The U.S. Department of Housing and Urban Development on Friday unvieled a broad proposal to reform the Real Estate Settlement and Procedures Act, including provisions that would expand HUD’s enforcement authority under the Act. Chief among the proposals are changes to the so-called Good Faith Estimate that lenders provide to borrowers prior to mortgage closing; HUD wants a standard GFE for both brokers and lenders that discloses key elements of the loan and seeks to limit the junk fees often associated with many brokered loans. The proposed GFE would consolidate closing costs into major categories to prevent junk fees, and display total estimated settlement charges prominently on the first page, so a borrower can more easily compare loan offers. In addition, HUD’s new proposed rule would specify the charges that can — and cannot — change at settlement; for those fees that can change, HUD wants to limit the amount of allowable changes.

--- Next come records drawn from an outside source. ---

(** X3. With a client that takes every call, the path alone selects the
    gauge [record_request_data] sets: the business gauge on [/delay] (when
    [float(business_value)] returns), the memory gauge on [/memory-usage],
    the CPU gauge on [/cpu-intensive], and no gauge on any other path. *)
Theorem gauges_by_path (w : World) (r : Response) :
  let cs := new_calls (record_request_data rt (Some r)) w in
  (emits gauge BUSINESS_METRIC cs ↔
     path (request w) = "/delay"
     ∧ returns (py_float rt (business_value_of (request w))) = true)
  ∧ (emits gauge MEMORY_USAGE_METRIC cs ↔ path (request w) = "/memory-usage")
  ∧ (emits gauge CPU_USAGE_METRIC cs ↔ path (request w) = "/cpu-intensive")
  ∧ (path (request w) ∉ ["/delay"; "/memory-usage"; "/cpu-intensive"] →
     Forall (λ c, call_method c = increment) cs).
Proof.
  intros cs. subst cs. rewrite record_request_data_new_calls.
  rewrite !emits_app, !counters_emit_no_gauge. unfold gauge_calls.
  rewrite !not_elem_of_cons.
  destruct (String.eqb_spec (path (request w)) "/delay") as [E1|E1];
    destruct (String.eqb_spec (path (request w)) "/memory-usage") as [E2|E2];
    destruct (String.eqb_spec (path (request w)) "/cpu-intensive") as [E3|E3];
    try (rewrite E1 in E2; discriminate E2);
    try (rewrite E1 in E3; discriminate E3);
    try (rewrite E2 in E3; discriminate E3);
    try destruct (py_float rt _); cbn [returns app];
    rewrite ?emits_app, ?emits_cons, ?emits_nil;
    cbn [call_method metric business_gauge memory_gauge cpu_gauge];
    (split; [|split; [|split]]); try (intuition (discriminate || congruence)).
  all: intros _; rewrite app_nil_r; apply counter_calls_are_increments.
Qed.
(** Saving writes the whole table: once the timer set by [scheduleSave] has
    fired on a disk that accepts the flush, the alias file holds the table
    as it was when the save was scheduled. *)
Lemma scheduleSave_writes_table (h : Host) (s : State) :
  flushSucceeds h ->
  disk (saveTimerFires h (scheduleSave h s)) !! aliasPath h
  = Some (jsonReadBack h (serviceAliases s)) /\
  aliasFile (saveTimerFires h (scheduleSave h s)) = aliasPath h.
Proof.
  intros [Hw Hr].
  split; [|now destruct (saveTimerFires_frame h (scheduleSave h s)) as [-> _]].
  rewrite (saveTimerFires_disk h (scheduleSave h s) (serviceAliases s) eq_refl).
  cbn [aliasFile scheduleSave]. fold (aliasPath h). rewrite Hw, Hr.
  apply lookup_insert_eq.
Qed.

(** The loop of [loadAliasesFromConfig] without its state. *)
Lemma loadLoop_coherent (h : Host) (rawAliases : list (string * list string))
    (validAliases : gmap string (list string)) (s : State) :
  coherent h (now s) (serviceExistenceCache s) ->
  fst (loadLoop h rawAliases validAliases s)
  = fold_left
      (fun acc entry =>
         match pruned h (snd entry) with
         | Some valid => <[fst entry := valid]> acc
         | None => acc
         end)
      rawAliases validAliases.
Proof.
  revert validAliases s.
  induction rawAliases as [|[key aliases] rest IH]; intros validAliases s Hc;
    cbn [loadLoop fold_left fst snd]; [reflexivity|].
  destruct (validLoop_coherent h aliases [] s Hc) as [Hvalid Hc1].
  destruct (validLoop h aliases [] s) as [valid s1]. cbn [fst snd] in *.
  rewrite (IH _ s1 Hc1). subst valid. cbn [app]. unfold pruned.
  now destruct (List.filter (existsOnHost h) aliases).
Qed.

Lemma pruned_fold_lookup (h : Host) (rawAliases : list (string * list string))
    (validAliases : gmap string (list string)) (k : string) :
  NoDup (rawAliases.*1) ->
  fold_left
    (fun acc entry =>
       match pruned h (snd entry) with
       | Some valid => <[fst entry := valid]> acc
       | None => acc
       end)
    rawAliases validAliases !! k
  = match (list_to_map rawAliases : gmap string (list string)) !! k with
    | Some aliases =>
        match pruned h aliases with
        | Some valid => Some valid
        | None => validAliases !! k
        end
    | None => validAliases !! k
    end.
Proof.
  revert validAliases.
  induction rawAliases as [|[key aliases] rest IH]; intros validAliases Hnd;
    cbn [fold_left fst snd list_to_map foldr].
  - now rewrite lookup_empty.
  - cbn [fmap list_fmap fst] in Hnd.
    pose proof (NoDup_cons_1_1 _ _ Hnd) as Hkey.
    apply NoDup_cons_1_2 in Hnd.
    rewrite (IH _ Hnd). cbn [uncurry fst snd].
    rewrite lookup_insert. case_decide as Hk.
    + subst k. rewrite (not_elem_of_list_to_map_1 _ _ Hkey).
      destruct (pruned h aliases); [apply lookup_insert_eq | reflexivity].
    + destruct (list_to_map rest !! k) as [l|]; [destruct (pruned h l)|];
        try reflexivity;
        (destruct (pruned h aliases); [now apply lookup_insert_ne | reflexivity]).
Qed.

(** Once [aliasFile] names the file, loading keeps of every persisted list
    the names that still exist and drops the keywords left with none. *)
Lemma loadAliasesFromConfig_prunes (h : Host) (s : State)
    (rawAliases : gmap string (list string)) :
  aliasFile s <> EmptyString ->
  disk s !! aliasFile s = Some rawAliases ->
  coherent h (now s) (serviceExistenceCache s) ->
  forall k,
    fst (loadAliasesFromConfig h s) !! k = rawAliases !! k ≫= pruned h.
Proof.
  intros Hpath Hfile Hc k. unfold loadAliasesFromConfig, ReadFile.
  replace (String.eqb (aliasFile s) EmptyString) with false
    by (symmetry; now apply String.eqb_neq).
  rewrite Hfile, (loadLoop_coherent h _ _ s Hc).
  rewrite pruned_fold_lookup by apply NoDup_fst_map_to_list.
  rewrite list_to_map_to_list, lookup_empty.
  destruct (rawAliases !! k) as [l|]; cbn; [|reflexivity].
  now destruct (pruned h l).
Qed.

(** Within one process, in which a scheduled save has assigned [aliasFile],
    a save on a disk that accepts the flush, of a table that its JSON text
    gives back, followed by a load, returns the table less the names that
    no longer exist. *)
Lemma save_then_load_same_process (h : Host) (s : State) :
  flushSucceeds h ->
  jsonReadBack h (serviceAliases s) = serviceAliases s ->
  coherent h (now s) (serviceExistenceCache s) ->
  forall k,
    fst (loadAliasesFromConfig h (saveTimerFires h (scheduleSave h s))) !! k
    = serviceAliases s !! k ≫= pruned h.
Proof.
  intros Hflush Hjson Hc k.
  destruct (scheduleSave_writes_table h s Hflush) as [Hdisk Hpath].
  destruct (saveTimerFires_frame h (scheduleSave h s)) as (_ & _ & Hn & Hx & _).
  apply loadAliasesFromConfig_prunes.
  - rewrite Hpath. now apply filepath_Join_not_empty.
  - now rewrite Hpath, Hdisk, Hjson.
  - now rewrite Hn, Hx.
Qed.

(** C7, on the code.  In the state a process starts in [aliasFile] is the
    empty path, whatever the disk holds: [loadAliasesFromConfig] returns the
    empty table without reading or probing anything, and
    [InitializeServiceDiscovery] registers no alias. *)
Theorem loadAliasesFromConfig_at_start (h : Host) (clock : Z)
    (files : gmap string (gmap string (list string))) :
  loadAliasesFromConfig h (processStart clock files)
  = (∅, processStart clock files) /\
  InitializeServiceDiscovery h (processStart clock files)
  = processStart clock files.
Proof.
  split; [reflexivity|].
  unfold InitializeServiceDiscovery.
  change (loadAliasesFromConfig h (processStart clock files))
    with (∅ : gmap string (list string), processStart clock files).
  cbv beta iota. now rewrite map_size_empty.
Qed.

(** The persisted table of a previous run, whose only alias still exists,
    is on disk under the alias path; the new process loads nothing. *)
Example restart_loses_aliases :
  let h := sysvHost ["dockerd"] in
  let files : gmap string (gmap string (list string)) :=
    {[ aliasPath h := {[ "docker" := ["dockerd"] ]} ]} in
  existsOnHost h "dockerd" = true /\
  serviceAliases (InitializeServiceDiscovery h (processStart 0 files))
    !! "docker" = None.
Proof. vm_compute. split; reflexivity. Qed.

(** ** The theorems on the example hosts *)

Local Open Scope Z_scope.

(** "Docker.Service.Socket" and "SSH" under systemd, "Nginx.Service" under
    SysV init. *)
Lemma handleServiceNaming_normalizes_witness :
  handleServiceNaming (manager (systemdHost [])) "Docker.Service.Socket"
  = "docker.socket" /\
  handleServiceNaming (manager (systemdHost [])) "SSH" = "ssh.service" /\
  handleServiceNaming (manager (sysvHost [])) "Nginx.Service" = "nginx".
Proof.
  split; [|split].
  - destruct (handleServiceNaming_normalizes (manager (systemdHost []))
                "Docker.Service.Socket") as (_ & Hsocket & _).
    exact (Hsocket "docker" eq_refl).
  - destruct (handleServiceNaming_normalizes (manager (systemdHost [])) "SSH")
      as (_ & _ & Hsystemd & _).
    destruct (Hsystemd eq_refl) as [_ Hplain].
    destruct Hplain as [_ Happend].
    + apply HasSuffix_false. reflexivity.
    + apply Happend; apply HasSuffix_false; reflexivity.
  - destruct (handleServiceNaming_normalizes (manager (sysvHost []))
                "Nginx.Service") as (_ & _ & _ & Hother).
    destruct Hother as [Hstrip _].
    + discriminate.
    + apply HasSuffix_false. reflexivity.
    + exact (Hstrip "nginx" eq_refl).
Defined.

(** A first probe of "nginx" goes to the host and is stored for 30 seconds;
    a second one, asked before the expiry, is answered from the cache. *)
Lemma confirmServiceExists_ttl_witness :
  exists s1,
    confirmServiceExists (sysvHost ["nginx"]) "nginx" (processStart 0 ∅)
    = ((true, None), s1) /\
    probes s1 = ["nginx"] /\
    serviceExistenceCache s1 !! "nginx"
    = Some {| services := []; expires := now s1 + 30 * Second;
              exists_ := true |} /\
    confirmServiceExists (sysvHost ["nginx"]) "nginx" s1 = ((true, None), s1).
Proof.
  destruct (confirmServiceExists_ttl (sysvHost ["nginx"]) "nginx"
              (processStart 0 ∅)) as [_ Hmiss].
  destruct Hmiss as (s1 & Hcall & Hstored & _ & Hprobes); [now left|].
  exists s1. split; [exact Hcall|]. split; [exact Hprobes|].
  split; [exact Hstored|].
  destruct (confirmServiceExists_ttl (sysvHost ["nginx"]) "nginx" s1)
    as [Hhit _].
  apply (Hhit _ Hstored). cbn [expires]. unfold Second. lia.
Defined.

In particular, HUD is proposing that any yield spread premium tied to a deal be disclosed in the GFE directly. “It is HUD’s belief that these payments are directly dependent on the interest rates that consumers agree to and therefore ought to be disclosed,” the agency said in a press statement. HUD said it had tested the disclosure and found that it did not bias consumers against brokers. The reform proposal would also modify the HUD-1 settlement statement, aligning it with the format of the GFE and requiring that it be delivered to consumers three days prior to closing. “I want to applaud Secretary Jackson and the staff at HUD for the time and thoughtfulness they put into what is a very comprehensive and well intentioned proposed rule,” said Kieran Quinn, chairman of the Mortgage Bankers Association. “MBA has been saying for a long time that the loan origination and closing processes can be daunting and confusing for many consumers and that providing more clarity and transparency would serve consumers well.” Quinn warned, however, about the need to coordinate reform of RESPA with revisions now being considered to the Truth in Lending Act at the Federal Reserve. “We would caution that this proposed rule, in combination with Federal Reserve’s ongoing efforts to revise disclosures under the Truth in Lending Act, has the potential to add significant paperwork to the loan origination process,” he said. HUD’s move to bolster its regulatory authority via RESPA comes as banking regulators have been grappling with how to manage a mortgage-led financial crisis that many think threatens the country’s economic and financial stability. “A lack of enforcement authority and clear remedies for violations of critical sections of RESPA negatively impact consumers and diminish the effectiveness of the statute,” the agency said. HUD said it wants the authority to impose penalties associated with borrower disclosures; title insurance; kickbacks, referral fees and unearned fees; and the use of escrow accounts. For more information, visit http://www.hud.gov.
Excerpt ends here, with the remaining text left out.